_WHAT IS EXPECTED_
There is a line containing "rewrite entered_dir in Hl, Hs." in the entries below. Repeat that line and every line after it exactly, and nothing more.

_GIVEN RECORDS_
+++++

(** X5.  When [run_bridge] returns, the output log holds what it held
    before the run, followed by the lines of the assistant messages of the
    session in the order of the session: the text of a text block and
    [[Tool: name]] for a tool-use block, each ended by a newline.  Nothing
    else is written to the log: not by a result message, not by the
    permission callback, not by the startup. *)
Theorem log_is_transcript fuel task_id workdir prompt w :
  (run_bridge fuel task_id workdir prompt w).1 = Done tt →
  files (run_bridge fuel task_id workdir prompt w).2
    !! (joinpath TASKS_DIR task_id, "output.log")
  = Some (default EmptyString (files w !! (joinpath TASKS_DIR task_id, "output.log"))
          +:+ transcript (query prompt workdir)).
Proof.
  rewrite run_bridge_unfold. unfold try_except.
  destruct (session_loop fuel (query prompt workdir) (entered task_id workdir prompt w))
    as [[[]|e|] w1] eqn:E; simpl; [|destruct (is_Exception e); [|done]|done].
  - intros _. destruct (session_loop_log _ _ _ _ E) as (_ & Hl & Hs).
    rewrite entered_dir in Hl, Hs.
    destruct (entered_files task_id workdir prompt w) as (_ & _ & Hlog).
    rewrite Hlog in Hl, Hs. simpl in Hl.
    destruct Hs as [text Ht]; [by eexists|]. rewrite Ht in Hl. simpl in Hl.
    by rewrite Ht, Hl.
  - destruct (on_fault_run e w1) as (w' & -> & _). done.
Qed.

+++++

_EXERCISE OUTPUT_
    rewrite entered_dir in Hl, Hs.
    destruct (entered_files task_id workdir prompt w) as (_ & _ & Hlog).
    rewrite Hlog in Hl, Hs. simpl in Hl.
    destruct Hs as [text Ht]; [by eexists|]. rewrite Ht in Hl. simpl in Hl.
    by rewrite Ht, Hl.
  - destruct (on_fault_run e w1) as (w' & -> & _). done.
Qed.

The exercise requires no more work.